One of the biggest complaints I had this round, though, was pain (again) during days 1-4. I have found this to be true every cycle-- that there's something in the chemo or in the 'roids that they make you take that causes the surgical site to hurt like a sonovabitch all over again. This time the pain was particularly pronounced; I imagine that was because of the expansion.
Also on the plastic surgery front, because I'm a teacher and would like to do as little harm as possible to my schedule (more on my teaching trials later), the PA at the plastic surgeon's office went ahead and scheduled my "swap out" surgery for December 17. December is a busy time for them and Dr. T is taking an extended vacation... and, I think the PA wanted to give me a light at the end of the tunnel. This is all tentative, of course, but it IS a light at the end of the tunnel.
I have yet to decide how far I want to go with the girls' expansion. For any number of reasons, I want to keep them small. But moreso than hair, when I see a woman with nice breasts, I get a little jealous. I definitely miss my girls way more than I miss my hair.

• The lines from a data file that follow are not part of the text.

(* ================================================================= *)
(** ** Further properties of the classifier and of the command line *)

(** X9. What a diagnostic of a non-zero exit shows of the tool's output:
    bot-detection shows none of it; unsupported-content shows at most its
    first 200 characters after a fixed introduction; other shows at most
    its first 500 characters, and all of it when it is that short.  No
    further category arises. *)
Theorem classify_failure_message_bounds (name : string) (cp : CompletedProcess) :
  let error_msg := or_else (stderr cp) (or_else (stdout cp) "Unknown error") in
  let d := classify_failure name cp in
  strategy_label d = name /\
  match category d with
  | bot_detection =>
      message d = ("YouTube bot detection (tried " ++ name ++ ")")%string
  | unsupported_content =>
      exists shown,
        message d = ("Content not available for " ++ name ++ ": " ++ shown)%string /\
        String.length shown <= 200 /\
        startswith shown error_msg = true
  | other =>
      String.length (message d) <= 500 /\
      startswith (message d) error_msg = true /\
      (500 < String.length error_msg \/ message d = error_msg)
  | parse_error | timed_out => False
  end.
Proof.
  intros error_msg d. unfold d, classify_failure. fold error_msg.
  destruct (_ || _); [split; reflexivity|].
  destruct (_ || _); cbn [strategy_label category message]; split; try reflexivity.
  - exists (take 200 error_msg). split; [reflexivity|].
    split; [apply take_length|apply take_startswith].
  - split; [apply take_length|]. split; [apply take_startswith|].
    destruct (Nat.le_gt_cases (String.length error_msg) 500) as [Hle|Hgt];
      [right; now apply take_all|now left].
Qed.

(** X10. When stderr is not empty the classifier reads nothing else:
    stdout and the value of the exit status do not influence the
    diagnostic. *)
Theorem stderr_alone_decides
    (name err : string) (rc1 rc2 : Z) (out1 out2 : string) :
  err <> ""%string ->
  classify_failure name {| returncode := rc1; stdout := out1; stderr := err |}
  = classify_failure name {| returncode := rc2; stdout := out2; stderr := err |}.
Proof.
  intro Hne. apply PyStrFacts.truthy_true in Hne.
  unfold classify_failure, or_else. cbn [stderr stdout]. now rewrite Hne.
Qed.

(** X11. Cookies change a command line in one place only: the two
    arguments [--cookies <file>] are put directly before the URL. *)
Theorem cookies_go_before_url
    (executable cookies_file video_url : string) (s : Strategy) :
  build_args executable (Some cookies_file) video_url s
  = removelast (build_args executable None video_url s)
      ++ [ "--cookies"%string; cookies_file; video_url ].
Proof.
  unfold build_args.
  rewrite !app_assoc. rewrite app_nil_r, removelast_last.
  rewrite <- !app_assoc. reflexivity.
Qed.

(** X12. The five strategies of the catalog give five different command
    lines, whatever the executable, the cookies and the URL: no request
    runs the same command twice. *)
Theorem catalog_command_lines_differ
    (executable : string) (cookies : option string) (video_url : string) :
  NoDup (map (build_args executable cookies video_url) player_configs).
Proof.
  cbn [map player_configs].
  repeat (apply NoDup_cons; [cbn [In]; intros Hin|]); [..|apply NoDup_nil];
    repeat (destruct Hin as [Hin|Hin];
            [ first [ apply (f_equal (fun l => nth_error l 9)) in Hin;
                      cbn in Hin; discriminate Hin
                    | apply (f_equal (fun l => nth_error l 11)) in Hin;
                      cbn in Hin; discriminate Hin ]
            | ]);
    exact Hin.
Qed.

(* ================================================================= *)
(** ** Properties of the health probe and of the CORS setting *)

(** X13. [health_check] always answers with status "ok" and the Python
    version it was given; it reports the tool as available exactly when
    the version probe (timeout 5) completes with exit status zero; in
    every other case, timeouts and other exceptions included, the
    reported version is "Not available". *)
Theorem health_check_availability
    {Response : Type} (E : Env Response) (sys_version : string) :
  let h := health_check E sys_version in
  field "status" h = Some (JStr "ok") /\
  field "python_version" h = Some (JStr sys_version) /\
  (field "ytdlp_available" h = Some (JBool true) <->
   exists cp, subprocess_run E 0 (health_args (sys_executable E)) 5 = Ret cp /\
              returncode cp = 0%Z) /\
  (field "ytdlp_available" h = Some (JBool true) \/
   field "ytdlp_available" h = Some (JBool false) /\
   field "ytdlp_version" h = Some (JStr "Not available")).
Proof.
  intro h. unfold h, health_check.
  destruct (subprocess_run E 0 (health_args (sys_executable E)) 5) as [cp|e].
  - destruct (Z.eqb_spec (returncode cp) 0) as [Hrc|Hrc]; cbn.
    + repeat split; auto. intros _. now exists cp.
    + repeat split; auto; try discriminate.
      intros (cp' & Hcp & Hrc'). inversion Hcp; subst cp'. contradiction.
  - cbn. repeat split; auto; try discriminate.
    intros (cp' & Hcp & _). discriminate.
Qed.


(** X15. The CORS middleware always receives exactly one allowed origin,
    the value of [CORS_ORIGIN] as it is (never split at commas), and "*"
    when the variable is not set. *)
Theorem allow_origins_single
    {Response : Type} (E : Env Response) :
  allow_origins E = [ cors_origin E ] /\
  allow_origins E
  = [ match os_getenv E "CORS_ORIGIN" with Some v => v | None => "*"%string end ] /\
  length (allow_origins E) = 1.
Proof.
  assert (H : allow_origins E = [ cors_origin E ]).
  { unfold allow_origins.
    destruct (String.eqb_spec (cors_origin E) "*") as [Heq|Hne]; cbn [negb];
      [now rewrite Heq|reflexivity]. }
  rewrite H. repeat split.
Qed.

(** X16. Strategies after the first success do not matter: when a
    catalog makes the request return, the same catalog followed by any
    further strategies gives the same run, calls and diagnostics
    included. *)
Theorem later_strategies_irrelevant
    {Response : Type} (E : Env Response) (video_url : string)
    (configs more : list Strategy) (r : Response) :
  outcome (extract_with E configs video_url) = Returned r ->
  extract_with E (configs ++ more) video_url = extract_with E configs video_url.
Proof.
  unfold extract_with. cbn [outcome]. intro Hret.
  rewrite try_clients_app.
  destruct (try_clients E (fst (use_cookies E)) video_url configs initial_state)
    as [[r'|] st]; [reflexivity|discriminate].
Qed.

(* ================================================================= *)
(** ** The further properties at work *)

(** [mweb] answers after four refusals: the response comes from call 4. *)
Lemma returned_only_from_first_success_witness :
  exists k s cp items,
    nth_error player_configs k = Some s /\
    (forall j sj, j < k -> nth_error player_configs j = Some sj ->
                  succeeded (attempt_of Scenario.mweb_ok Scenario.url j sj) = false) /\
    subprocess_run Scenario.mweb_ok k
      (args (invocation_for Scenario.mweb_ok Scenario.url s)) 60 = Ret cp /\
    returncode cp = 0%Z /\
    json_loads Scenario.mweb_ok (stdout cp) = Ret (JDict items) /\
    JSONResponse Scenario.mweb_ok (JDict items) = Ret Scenario.payload /\
    length (invocations (final_state
              (extract_with Scenario.mweb_ok player_configs Scenario.url))) = k + 1.
Proof.
  apply (@returned_only_from_first_success json Scenario.mweb_ok Scenario.url
           player_configs Scenario.payload).
  vm_compute. reflexivity.
Defined.

(** Every client is asked to sign in; the last diagnostic is
    bot-detection and the detail is the remediation text. *)
Lemma bot_detection_last_gets_remediation_witness :
  outcome (extract_with Scenario.all_blocked
             (firstn 4 player_configs ++ [Scenario.mweb]) Scenario.url)
  = HTTPException 500 ("yt-dlp extraction failed: " ++ REMEDIATION)%string.
Proof.
  apply (@bot_detection_last_gets_remediation json Scenario.all_blocked Scenario.url
           (firstn 4 player_configs) Scenario.mweb
           {| strategy_label := "mweb"; category := bot_detection;
              message := "YouTube bot detection (tried mweb)" |}).
  - position_by_position.
  - vm_compute. reflexivity.
  - reflexivity.
Defined.

(** The cookies file is there: one lookup, and all three calls pass it. *)
Lemma existing_cookie_file_is_passed_witness :
  let run := extract_with Cases.cookies_present player_configs Scenario.url in
  path_checks run = ["/data/cookies.txt"%string] /\
  Forall (fun i => has_option "--cookies" "/data/cookies.txt" (args i) = true)
         (invocations (final_state run)).
Proof.
  apply (@existing_cookie_file_is_passed json Cases.cookies_present Scenario.url
           player_configs "/data/cookies.txt").
  - reflexivity.
  - discriminate.
  - reflexivity.
Defined.

(** The same stderr with two different stdouts and exit statuses. *)
Lemma stderr_alone_decides_witness :
  classify_failure "ios"
    {| returncode := 1; stdout := "not available on this app";
       stderr := "ERROR: unable to download" |}
  = classify_failure "ios"
      {| returncode := 2; stdout := "Sign in to confirm";
         stderr := "ERROR: unable to download" |}.
Proof.
  apply (@stderr_alone_decides "ios" "ERROR: unable to download" 1 2
           "not available on this app" "Sign in to confirm").
  discriminate.
Defined.

(** The probe prints a version and a line end; the report has the version
    without it. *)
Example health_report_of_a_working_probe :
  health_check Cases.probe_ok "3.11.9"
  = JDict [ ("status"%string, JStr "ok");
            ("ytdlp_available"%string, JBool true);
            ("ytdlp_version"%string, JStr "2024.08.06");
            ("python_version"%string, JStr "3.11.9") ].
Proof. reflexivity. Qed.

(** Two origins in one variable stay one entry. *)
Example two_origins_stay_one_entry :
  allow_origins Cases.two_origins = [ "https://a.example,https://b.example"%string ].
Proof. reflexivity. Qed.

(** [mweb] answers; a sixth strategy appended to the catalog is never
    looked at. *)
Lemma later_strategies_irrelevant_witness :
  extract_with Scenario.mweb_ok (player_configs ++ [Scenario.android]) Scenario.url
  = extract_with Scenario.mweb_ok player_configs Scenario.url.
Proof.
  apply (@later_strategies_irrelevant json Scenario.mweb_ok Scenario.url
           player_configs [Scenario.android] Scenario.payload).
  vm_compute. reflexivity.
Defined.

That's pretty much all the news on the physical side of things. Either later today or soon I'll update with more personal/work/emotional related stuff. I've not been as diligent with this blog as I would like to be. Ideally, I would have liked to have blogged every day even if it was just to say "Feel like shit." On the positive side, I've been keeping myself busy-- hence not making time to blog. On the negative side, I've been hiding out a bit from this process. If I don't write about it, I'm not thinking about it. Well, of course I'm thinking about it, but writing about it is PROOF that I'm thinking about it. Sigh.